→ **What you should do**
Output every line from the beginning of the records through the line that contains "Definition checked_add (a", exactly as it appears.

======== Data for the task ========

(* ===== verification/Arena.v ===== *)
(** * The element arena: [crates/gpui/src/arena.rs]

    Elements of a frame are allocated in chunks by bumping a pointer and are dropped all
    at once.  A box keeps a raw pointer and a shared flag, which the arena clears when it
    is cleared, so that a use after that panics.

    Addresses are natural numbers below 2^64; the flags are a store of cells.  The chunks
    come from the global allocator: a class, with the law that a new block is not null,
    ends within the address space and does not overlap the live ones.  The memory of an
    element is its value: what is read at an address is what was last written there. *)

From Stdlib Require Import NArith ZArith.
From stdpp Require Import base list option numbers sorting.
From S2P Require Import Prelude.

#[local] Set Warnings "-register-all,-clear-no-such-hyp".

#[local] Open Scope N_scope.

Definition usize_limit : N := 2 ^ 64.
Definition isize_max : N := 2 ^ 63 - 1.

(** [usize::checked_add] *)
Definition checked_add (a b : N) : option N := if a + b <? usize_limit then Some (a + b) else None.

(** [pointer::align_offset] of a pointer to bytes. *)
Definition align_offset (addr align : N) : N := (align - addr mod align) mod align.

(** [alloc::Layout]: the alignment is a power of two. *)
Record Layout := mkLayout { size : N; align : N }.

Record Chunk := mkChunk { start : N; end_ : N; offset : N }.

(** [alloc::alloc] next to the live chunks; [None] if it returns null. *)
Class Allocator := alloc_block : list Chunk -> N -> option N.

Class AllocatorLaws `{Allocator} : Prop := {
  block_bounds cs n base : alloc_block cs n = Some base -> 0 < base /\ base + n < usize_limit;
  block_fresh cs n base c : alloc_block cs n = Some base -> c ∈ cs -> base + n <= start c \/ end_ c <= base;
}.

Section Arena.
Context `{Allocator} {Value : Type}.

(** [Chunk::new]: a size over [isize::MAX] and a null block end the program. *)
Definition chunk_new (cs : list Chunk) (chunk_size : N) : outcome Chunk :=
  if isize_max <? chunk_size then Panic
  else match alloc_block cs chunk_size with
       | None => Panic
       | Some start => Ok (mkChunk start (start + chunk_size) start)
       end.

(** [Chunk::allocate]: the chunk and the pointer. *)
Definition allocate (c : Chunk) (layout : Layout) : option (Chunk * N) :=
  match checked_add (offset c) (align_offset (offset c) (align layout)) with
  | None => None
  | Some aligned_addr =>
      match checked_add aligned_addr (size layout) with
      | None => None
      | Some next_addr =>
          if next_addr <=? end_ c then
            if aligned_addr =? 0 then None else Some (mkChunk (start c) (end_ c) next_addr, aligned_addr)
          else None
      end
  end.

Definition reset (c : Chunk) : Chunk := mkChunk (start c) (end_ c) (start c).

(** [ArenaElement], with the layout of its type and its memory. *)
Record ArenaElement := mkArenaElement {
  el_ptr : N;
  el_layout : Layout;
  el_value : Value;
}.

(** [valid] is an index of [cells], which the boxes share. *)
Record Arena := mkArena {
  chunks : list Chunk;
  elements : list ArenaElement;
  valid : nat;
  cells : list bool;
  current_chunk_index : nat;
  chunk_size : N;
  scope_depth : N;
}.

(** [ArenaBox<T>], with the layout of [T]. *)
Record ArenaBox := mkArenaBox {
  ptr : N;
  box_layout : Layout;
  box_valid : nat;
}.

Implicit Types (a : Arena) (b : ArenaBox) (c : Chunk) (e : ArenaElement).

Definition arena_new (chunk_size : N) : outcome Arena :=
  if chunk_size =? 0 then Panic
  else let! c := chunk_new [] chunk_size in Ok (mkArena [c] [] 0 [true] 0 chunk_size 0).

(** [capacity] wraps in release builds. *)
Definition capacity a : N := (N.of_nat (length (chunks a)) * chunk_size a) mod usize_limit.

Definition with_depth a (n : N) : Arena :=
  mkArena (chunks a) (elements a) (valid a) (cells a) (current_chunk_index a) (chunk_size a) n.

Definition begin_scope a : outcome Arena :=
  let! n := unwrap (checked_add (scope_depth a) 1) in Ok (with_depth a n).

Definition end_scope a : outcome Arena :=
  if scope_depth a =? 0 then Panic else Ok (with_depth a (scope_depth a - 1)).

Definition has_active_scope a : bool := 0 <? scope_depth a.

(** The loop of [force_clear]. *)
Fixpoint reset_chunks (cs : list Chunk) (ixs : list nat) : outcome (list Chunk) :=
  match ixs with
  | [] => Ok cs
  | ix :: ixs => let! c := index cs ix in reset_chunks (<[ix := reset c]> cs) ixs
  end.

(** [force_clear]: the arena, and the elements it drops, in order. *)
Definition force_clear a : outcome (Arena * list ArenaElement) :=
  let cells := <[valid a := false]> (cells a) in
  let! cs := reset_chunks (chunks a) (seq 0 (S (current_chunk_index a))) in
  Ok (mkArena cs [] (length cells) (cells ++ [true]) 0 (chunk_size a) (scope_depth a), elements a).

Definition clear a : outcome (Arena * list ArenaElement) :=
  if scope_depth a =? 0 then force_clear a else Ok (a, []).

(** The chunk to allocate in after the current one. *)
Definition next_chunk a : outcome (list Chunk * nat) :=
  let ix := S (current_chunk_index a) in
  if (length (chunks a) <=? ix)%nat then
    let! c := chunk_new (chunks a) (chunk_size a) in
    if (ix =? length (chunks a))%nat then Ok (chunks a ++ [c], ix) else Panic
  else Ok (chunks a, ix).

(** Writing the value and keeping the element. *)
Definition push_element a (cs : list Chunk) (ix : nat) (p : N) (layout : Layout) (v : Value) : Arena * option ArenaBox :=
  (mkArena cs (elements a ++ [mkArenaElement p layout v]) (valid a) (cells a) ix (chunk_size a) (scope_depth a),
   Some (mkArenaBox p layout (valid a))).

(** [alloc] of a value that [f] makes; no box is the panic of a chunk that is too small,
    which leaves the arena as it is then. *)
Definition alloc a (layout : Layout) (v : Value) : outcome (Arena * option ArenaBox) :=
  let! c := index (chunks a) (current_chunk_index a) in
  match allocate c layout with
  | Some (c, p) => Ok (push_element a (<[current_chunk_index a := c]> (chunks a)) (current_chunk_index a) p layout v)
  | None =>
      let! (cs, ix) := next_chunk a in
      let! c := index cs ix in
      match allocate c layout with
      | Some (c, p) => Ok (push_element a (<[ix := c]> cs) ix p layout v)
      | None => Ok (mkArena cs (elements a) (valid a) (cells a) ix (chunk_size a) (scope_depth a), None)
      end
  end.

(** ** Boxes *)

Definition validate a b : outcome unit :=
  match cells a !! box_valid b with Some true => Ok tt | _ => Panic end.

(** The element at the address whose bytes a non-empty value shares. *)
Definition covers (p : N) e : bool := (el_ptr e =? p) && (0 <? size (el_layout e)).

(** Reading a value of a type: the last one written at the address.  An empty type has no
    bytes. *)
Definition load (els : list ArenaElement) (p : N) (layout : Layout) : option Value :=
  if size layout =? 0 then None else option_map el_value (List.find (covers p) (rev els)).

Definition store (els : list ArenaElement) (p : N) (layout : Layout) (v : Value) : list ArenaElement :=
  if size layout =? 0 then els
  else map (fun e => if covers p e then mkArenaElement (el_ptr e) (el_layout e) v else e) els.

(** [Deref] and an assignment through [DerefMut]. *)
Definition deref a b : outcome (option Value) :=
  let! _ := validate a b in Ok (load (elements a) (ptr b) (box_layout b)).

Definition deref_mut a b (v : Value) : outcome Arena :=
  let! _ := validate a b in
  Ok (mkArena (chunks a) (store (elements a) (ptr b) (box_layout b) v) (valid a) (cells a) (current_chunk_index a) (chunk_size a)
        (scope_depth a)).

(** [map] with a function that gives the address and the layout of a part. *)
Definition box_map a b (f : N -> N * Layout) : outcome ArenaBox :=
  let! _ := validate a b in let (p, layout) := f (ptr b) in Ok (mkArenaBox p layout (box_valid b)).

(** ** Alignment *)

Definition align_up (addr al : N) : N := addr + align_offset addr al.

Lemma align_up_spec addr al :
  0 < al -> align_up addr al mod al = 0 /\ addr <= align_up addr al < addr + al.
Proof.
  intros Hal. unfold align_up, align_offset. pose proof (N.mod_lt addr al ltac:(lia)) as Hm.
  pose proof (N.div_mod addr al ltac:(lia)) as Hdiv.
  generalize dependent (addr mod al). generalize (addr / al). intros q m Hdiv Hm.
  destruct (N.eq_dec m 0) as [Hz|Hz].
  - rewrite Hz, N.sub_0_r, N.Div0.mod_same, N.add_0_r. subst. rewrite N.add_0_r, N.mul_comm, N.Div0.mod_mul. split; [done|lia].
  - rewrite (N.mod_small (al - m) al) by lia. split; [|lia].
    assert (E : addr + (al - m) = (q + 1) * al) by lia. rewrite E. apply N.Div0.mod_mul.
Qed.

(** No aligned address is skipped. *)
Lemma align_up_least addr al p : 0 < al -> addr <= p -> p mod al = 0 -> align_up addr al <= p.
Proof.
  intros Hal Hp Hmod. destruct (align_up_spec addr al Hal) as [Hu [Hlo Hhi]].
  destruct (N.le_gt_cases (align_up addr al) p) as [|Hgt]; [done|]. exfalso.
  pose proof (N.div_mod p al ltac:(lia)) as Ep. pose proof (N.div_mod (align_up addr al) al ltac:(lia)) as Eu.
  rewrite Hmod in Ep. rewrite Hu in Eu. assert (p / al < align_up addr al / al) by nia.
  assert (al * (p / al + 1) <= al * (align_up addr al / al)) by (apply N.mul_le_mono_l; lia). lia.
Qed.

(** ** Chunks *)

Record chunk_wf (n : N) c : Prop := mkChunkWf {
  ch_start : 0 < start c;
  ch_offset : start c <= offset c <= end_ c;
  ch_end : end_ c = start c + n;
  ch_limit : end_ c < usize_limit;
}.

Lemma allocate_spec n c layout :
  chunk_wf n c -> 0 < align layout ->
  allocate c layout =
  let p := align_up (offset c) (align layout) in
  if p + size layout <=? end_ c then Some (mkChunk (start c) (end_ c) (p + size layout), p) else None.
Proof.
  intros [Hs Ho He Hl] Hal. unfold allocate, checked_add. fold (align_up (offset c) (align layout)).
  destruct (align_up_spec (offset c) (align layout) Hal) as [_ [Hlo _]].
  set (p := align_up (offset c) (align layout)) in *. cbn zeta.
  destruct (N.leb_spec (p + size layout) (end_ c)) as [Hle|Hgt].
  - rewrite (proj2 (N.ltb_lt p usize_limit)) by lia. rewrite (proj2 (N.ltb_lt _ usize_limit)) by lia.
    rewrite (proj2 (N.leb_le _ _) Hle). by destruct (N.eqb_spec p 0); [lia|].
  - destruct (p <? usize_limit); [|done]. destruct (p + size layout <? usize_limit); [|done].
    by rewrite (proj2 (N.leb_gt _ _)).
Qed.

Lemma allocate_ok n c layout c' p :
  chunk_wf n c -> 0 < align layout -> allocate c layout = Some (c', p) ->
  chunk_wf n c' /\ start c' = start c /\ end_ c' = end_ c /\ offset c' = p + size layout /\ offset c <= p /\
  p mod align layout = 0.
Proof.
  intros Hc Hal Ha. rewrite (allocate_spec n c layout Hc Hal) in Ha. cbn zeta in Ha.
  destruct (align_up_spec (offset c) (align layout) Hal) as [Hm [Hlo _]]. destruct Hc as [Hs Ho He Hl].
  destruct (N.leb_spec (align_up (offset c) (align layout) + size layout) (end_ c)); [|done]. injection Ha as <- <-.
  cbn. split_and!; try done. split; cbn; lia.
Qed.

(** What fits at any alignment of the start fits a new chunk. *)
Lemma allocate_fits n c layout :
  chunk_wf n c -> 0 < align layout -> offset c = start c -> size layout + (align layout - 1) <= n ->
  exists r, allocate c layout = Some r.
Proof.
  intros Hc Hal Ho Hn. rewrite (allocate_spec n c layout Hc Hal). cbn zeta.
  destruct (align_up_spec (offset c) (align layout) Hal) as [_ [_ Hhi]]. destruct Hc as [Hs _ He _].
  destruct (N.leb_spec (align_up (offset c) (align layout) + size layout) (end_ c)); [by eexists|lia].
Qed.

Context `{!AllocatorLaws}.

Lemma chunk_new_ok cs n c :
  chunk_new cs n = Ok c ->
  chunk_wf n c /\ offset c = start c /\ forall c', c' ∈ cs -> end_ c <= start c' \/ end_ c' <= start c.
Proof.
  unfold chunk_new. destruct (isize_max <? n); [done|]. destruct (alloc_block cs n) as [base|] eqn:E; [|done].
  intros [= <-]. destruct (block_bounds cs n base E) as [Hpos Hl]. split; [|split; [done|]].
  - split; cbn; lia.
  - intros c' Hc'. apply (block_fresh cs n base c' E Hc').
Qed.

(** ** The invariant *)

Definition disjoint_chunks (cs : list Chunk) : Prop :=
  forall i j c c', i <> j -> cs !! i = Some c -> cs !! j = Some c' -> end_ c <= start c' \/ end_ c' <= start c.

Definition disjoint_elements e e' : Prop :=
  el_ptr e + size (el_layout e) <= el_ptr e' \/ el_ptr e' + size (el_layout e') <= el_ptr e.

(** The element lies in an allocated part of a chunk. *)
Definition placed (cs : list Chunk) (current : nat) e : Prop :=
  exists ix c, (ix <= current)%nat /\ cs !! ix = Some c /\ start c <= el_ptr e /\ el_ptr e + size (el_layout e) <= offset c /\
    0 < align (el_layout e) /\ el_ptr e mod align (el_layout e) = 0.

========

→ **Solution**
(* ===== verification/Arena.v ===== *)
(** * The element arena: [crates/gpui/src/arena.rs]

    Elements of a frame are allocated in chunks by bumping a pointer and are dropped all
    at once.  A box keeps a raw pointer and a shared flag, which the arena clears when it
    is cleared, so that a use after that panics.

    Addresses are natural numbers below 2^64; the flags are a store of cells.  The chunks
    come from the global allocator: a class, with the law that a new block is not null,
    ends within the address space and does not overlap the live ones.  The memory of an
    element is its value: what is read at an address is what was last written there. *)

From Stdlib Require Import NArith ZArith.
From stdpp Require Import base list option numbers sorting.
From S2P Require Import Prelude.

#[local] Set Warnings "-register-all,-clear-no-such-hyp".

#[local] Open Scope N_scope.

Definition usize_limit : N := 2 ^ 64.
Definition isize_max : N := 2 ^ 63 - 1.

(** [usize::checked_add] *)
Definition checked_add (a b : N) : option N := if a + b <? usize_limit then Some (a + b) else None.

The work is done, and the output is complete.